1. By the positional arguments

In [None]:
grad(z,argnums=(0,1))(x,y)

A.k.a, what this is saying is 

$$\left. \frac{\partial z}{\partial x}\right\vert_{x,y=(1,2)} = y = 2$$
$$\left. \frac{\partial z}{\partial y}\right\vert_{x,y=(1,2)} = x = 1$$

2. By evaluating with a dictionary

Alternatively, if we pass a _dictionary_ to the function we're creating, we can get all the gradients at once!

In [None]:
def z2(param_dict):
    x = param_dict['x']
    y = param_dict['y']
    return x * y

In [None]:
# Sanity check the forward pass is the same
z2({'x':x,'y':y})

In [None]:
# and get the gradients
grad(z2)({'x':x,'y':y})

Again, it matches our expectation!!

## Build a mini NN in jax

OK, now that we know how to calculate gradients w/r.t. multiple inputs, we're ready to build (and train) our mini NN.

If you know numpy, coding in jax is (mostly) easy! Just replace `np` with `jnp`.

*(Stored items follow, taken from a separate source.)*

(** Where the encoding matters a [str] is the sequence of its code
    points, and the content of a file a sequence of bytes (0..255). *)
Abbreviation text := (list Z).
Abbreviation bytes := (list Z).

(** *** Codecs *)

Inductive encoding : Type := UTF8 | ASCII | LATIN1.

Definition utf8_encode_char (c : Z) : outcome bytes :=
  if c <? 0 then Raise UnicodeEncodeError
  else if c <? 0x80 then Ok [c]
  else if c <? 0x800 then Ok [0xC0 + c / 64; 0x80 + c mod 64]
  else if (0xD800 <=? c) && (c <? 0xE000) then Raise UnicodeEncodeError
  else if c <? 0x10000 then
    Ok [0xE0 + c / 4096; 0x80 + (c / 64) mod 64; 0x80 + c mod 64]
  else if c <? 0x110000 then
    Ok [0xF0 + c / 262144; 0x80 + (c / 4096) mod 64;
        0x80 + (c / 64) mod 64; 0x80 + c mod 64]
  else Raise UnicodeEncodeError.

Definition narrow_encode_char (limit : Z) (c : Z) : outcome bytes :=
  if (0 <=? c) && (c <? limit) then Ok [c] else Raise UnicodeEncodeError.

Definition encode_char (enc : encoding) : Z → outcome bytes :=
  match enc with
  | UTF8 => utf8_encode_char
  | ASCII => narrow_encode_char 0x80
  | LATIN1 => narrow_encode_char 0x100
  end.

Fixpoint encode (enc : encoding) (t : text) : outcome bytes :=
  match t with
  | [] => Ok []
  | c :: rest => bs ← encode_char enc c; (bs ++.) <$> encode enc rest
  end.

Definition continuation (b : Z) : bool := (0x80 <=? b) && (b <? 0xC0).
Lemma allreduce_unsupported tensor comm c (average : bool) t e w :
  heap w !! tensor = Some t →
  device t ≠ cpu →
  default_comm comm w = (Ret c, w) →
  to_bagua_datatype (tensor_dtype t) = inl e →
  allreduce tensor comm average w
  = (Raise e, set_current_stream (current_stream w) (prologue c w)).
Proof.
  intros Ht Hd Hc Hdt. unfold allreduce.
  rewrite (bind_ret _ _ _ _ _ (assert_cuda_run _ _ _ _ Ht Hd)).
  rewrite (bind_ret _ _ _ _ _ Hc).
  apply collective_fails; [| exact I].
  rewrite (bind_raise _ _ _ _ _
             (new_BaguaTensorPy_raise tensor (prologue c w) t e Ht Hdt)).
  reflexivity.
Qed.

Lemma broadcast_unsupported tensor root comm c t e w :
  heap w !! tensor = Some t →
  device t ≠ cpu →
  default_comm comm w = (Ret c, w) →
  to_bagua_datatype (tensor_dtype t) = inl e →
  broadcast tensor root comm w
  = (Raise e, set_current_stream (current_stream w) (prologue c w)).
Proof.
  intros Ht Hd Hc Hdt. unfold broadcast.
  rewrite (bind_ret _ _ _ _ _ (assert_cuda_run _ _ _ _ Ht Hd)).
  rewrite (bind_ret _ _ _ _ _ Hc).
  apply collective_fails; [| exact I].
  rewrite (bind_raise _ _ _ _ _
             (new_BaguaTensorPy_raise tensor (prologue c w) t e Ht Hdt)).
  reflexivity.
Qed.

Lemma allreduce_uninitialized tensor (average : bool) t w :
  heap w !! tensor = Some t → device t ≠ cpu → _global_state w = None →
  ∃ msg, allreduce tensor None average w = (Raise (AttributeError msg), w).
Proof.
  intros Ht Hd Hg. destruct (default_comm_uninitialized w Hg) as [msg Hc].
  exists msg. unfold allreduce.
  rewrite (bind_ret _ _ _ _ _ (assert_cuda_run _ _ _ _ Ht Hd)).
  rewrite (bind_raise _ _ _ _ _ Hc). reflexivity.
Qed.

Lemma broadcast_uninitialized tensor root t w :
  heap w !! tensor = Some t → device t ≠ cpu → _global_state w = None →
  ∃ msg, broadcast tensor root None w = (Raise (AttributeError msg), w).
Proof.
  intros Ht Hd Hg. destruct (default_comm_uninitialized w Hg) as [msg Hc].
  exists msg. unfold broadcast.
  rewrite (bind_ret _ _ _ _ _ (assert_cuda_run _ _ _ _ Ht Hd)).
  rewrite (bind_raise _ _ _ _ _ Hc). reflexivity.
Qed.

Lemma allreduce_coalesced_uninitialized tensors (average : bool) ts w :
  denote w tensors ts → Forall (λ t, device t ≠ cpu) ts →
  _global_state w = None →
  ∃ msg,
    allreduce_coalesced tensors None average w
    = (Raise (AttributeError msg), w).
Proof.
  intros Hden Hdev Hg. destruct (default_comm_uninitialized w Hg) as [msg Hc].
  exists msg. unfold allreduce_coalesced.
  rewrite (bind_ret _ _ _ _ _ (for_each_assert_cuda_run _ _ _ _ Hden Hdev)).
  rewrite (bind_raise _ _ _ _ _ Hc). reflexivity.
Qed.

**Step 1:** Code up the forward pass for a single layer NN.

In [None]:
def myNN(param_dict, X):
    '''
    param_dict: dictionary (keys W1, b1, W2, b2)
    x: The input vector
    '''

    W1 = param_dict["W1"]
    b1 = param_dict["b1"]

    W2 = param_dict["W2"]
    b2 = param_dict["b2"]

    # Fill in the forward pass for the NN
    '''
    YOUR CODE HERE
    '''
    
    return out

Note, `param_dict` is the first arg to the NN as jax wants to differentiate w/r.t. the first input.

**Initialize the parameters of the NN**

Note, jax always needs specify a key for generating random numbers, and that's what the lines below are doing.

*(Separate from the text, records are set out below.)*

(** The state of one render pass: the heap; the cells of the previous render
    that are still to be consumed ([None] while mounting); the cells of this
    render; the effects to run once the render is committed. *)
Record RenderState := {
  rs_heap : Heap;
  rs_prev : option (list Hook);
  rs_next : list Hook;
  rs_effects : list Action;
}.

(** A render computation reads the ambient context, updates the render
    state, and either returns or throws ([None]: the errors React raises when
    the hooks are not called as in the previous render, and the use of an
    address that holds no array, which no JavaScript reference does). *)
Definition Render (A : Type) : Type := Env -> RenderState -> option (A * RenderState).

#[global] Instance Render_ret : MRet Render :=
  fun A a _ s => Some (a, s).

#[global] Instance Render_bind : MBind Render :=
  fun A B k m env s =>
    match m env s with
    | Some (a, s') => k a env s'
    | None => None
    end.

(** The hooks of the surrounding application read the ambient context. *)
Definition useQuery (m : Method) : Render QueryResult :=
  fun env s => Some (queries env m, s).

Definition useTenant : Render TenantContext :=
  fun env s => Some (tenant_context env, s).

Definition useOrganizationSlug : Render string :=
  fun env s => Some (organization_slug env, s).

(** [useState(initial)]: while mounting, a new cell holding [initial]; on an
    update, the next cell of the previous render, which must be a state cell.
    Returns the current value and the setter of the cell. *)
Definition useState (initial : bool) : Render (bool * nat) :=
  fun _ s =>
    let cell := length (rs_next s) in
    match rs_prev s with
    | None =>
        Some ((initial, cell),
              {| rs_heap := rs_heap s; rs_prev := None;
                 rs_next := rs_next s ++ [StateHook initial];
                 rs_effects := rs_effects s |})
    | Some (StateHook v :: rest) =>
        Some ((v, cell),
              {| rs_heap := rs_heap s; rs_prev := Some rest;
                 rs_next := rs_next s ++ [StateHook v];
                 rs_effects := rs_effects s |})
    | Some _ => None
    end.

(** React's comparison of dependency arrays. *)
Fixpoint areHookInputsEqual (next prev : list JsValue) : bool :=
  match next, prev with
  | a :: next', b :: prev' => Object_is a b && areHookInputsEqual next' prev'
  | _, _ => true
  end.

(** [useEffect(effect, deps)]: the effect is scheduled while mounting, and on
    an update when a dependency is not [Object.is] its previous value.  The
    effect is given by the state updates it performs. *)
Definition useEffect (effect : list Action) (deps : list JsValue) : Render unit :=
  fun _ s =>
    match rs_prev s with
    | None =>
        Some (tt,
              {| rs_heap := rs_heap s; rs_prev := None;
                 rs_next := rs_next s ++ [EffectHook deps];
                 rs_effects := rs_effects s ++ effect |})
    | Some (EffectHook prev_deps :: rest) =>
        Some (tt,
              {| rs_heap := rs_heap s; rs_prev := Some rest;
                 rs_next := rs_next s ++ [EffectHook deps];
                 rs_effects := rs_effects s ++
                   (if areHookInputsEqual deps prev_deps then [] else effect) |})
    | Some _ => None
    end.

(** The array literal: a new array at an unused address. *)
Definition Array_new (l : list Tenant) : Render loc :=
  fun _ s =>
    let a := fresh (dom (rs_heap s)) in
    Some (a,
          {| rs_heap := <[a := l]> (rs_heap s); rs_prev := rs_prev s;
             rs_next := rs_next s; rs_effects := rs_effects s |}).

(** [array.sort(cmp)] sorts the array in place and returns the same array. *)
Definition Array_sort (cmp : Tenant -> Tenant -> Z) (a : loc) : Render loc :=
  fun _ s =>
    match rs_heap s !! a with
    | Some l =>
        Some (a,
              {| rs_heap := <[a := sorted_by cmp l]> (rs_heap s); rs_prev := rs_prev s;
                 rs_next := rs_next s; rs_effects := rs_effects s |})
    | None => None
    end.

(** [array.map(f)] reads the array and returns the results. *)
Definition Array_map {B : Type} (f : Tenant -> B) (a : loc) : Render (list B) :=
  fun _ s =>
    match rs_heap s !! a with
    | Some l => Some (f <$> l, s)
    | None => None
    end.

To match the previous ex, suppose that our NN has 1d input and output, and 20 hidden neurons.

In [None]:
key = jax.random.key(0)
key, W1_key, b1_key, W2_key, b2_key = jax.random.split(key, 5)

# TO DO Fill in 
nHidden=

W1 = jax.random.normal(W1_key, (1,nHidden))
b1 = jax.random.normal(b1_key, (1,nHidden,))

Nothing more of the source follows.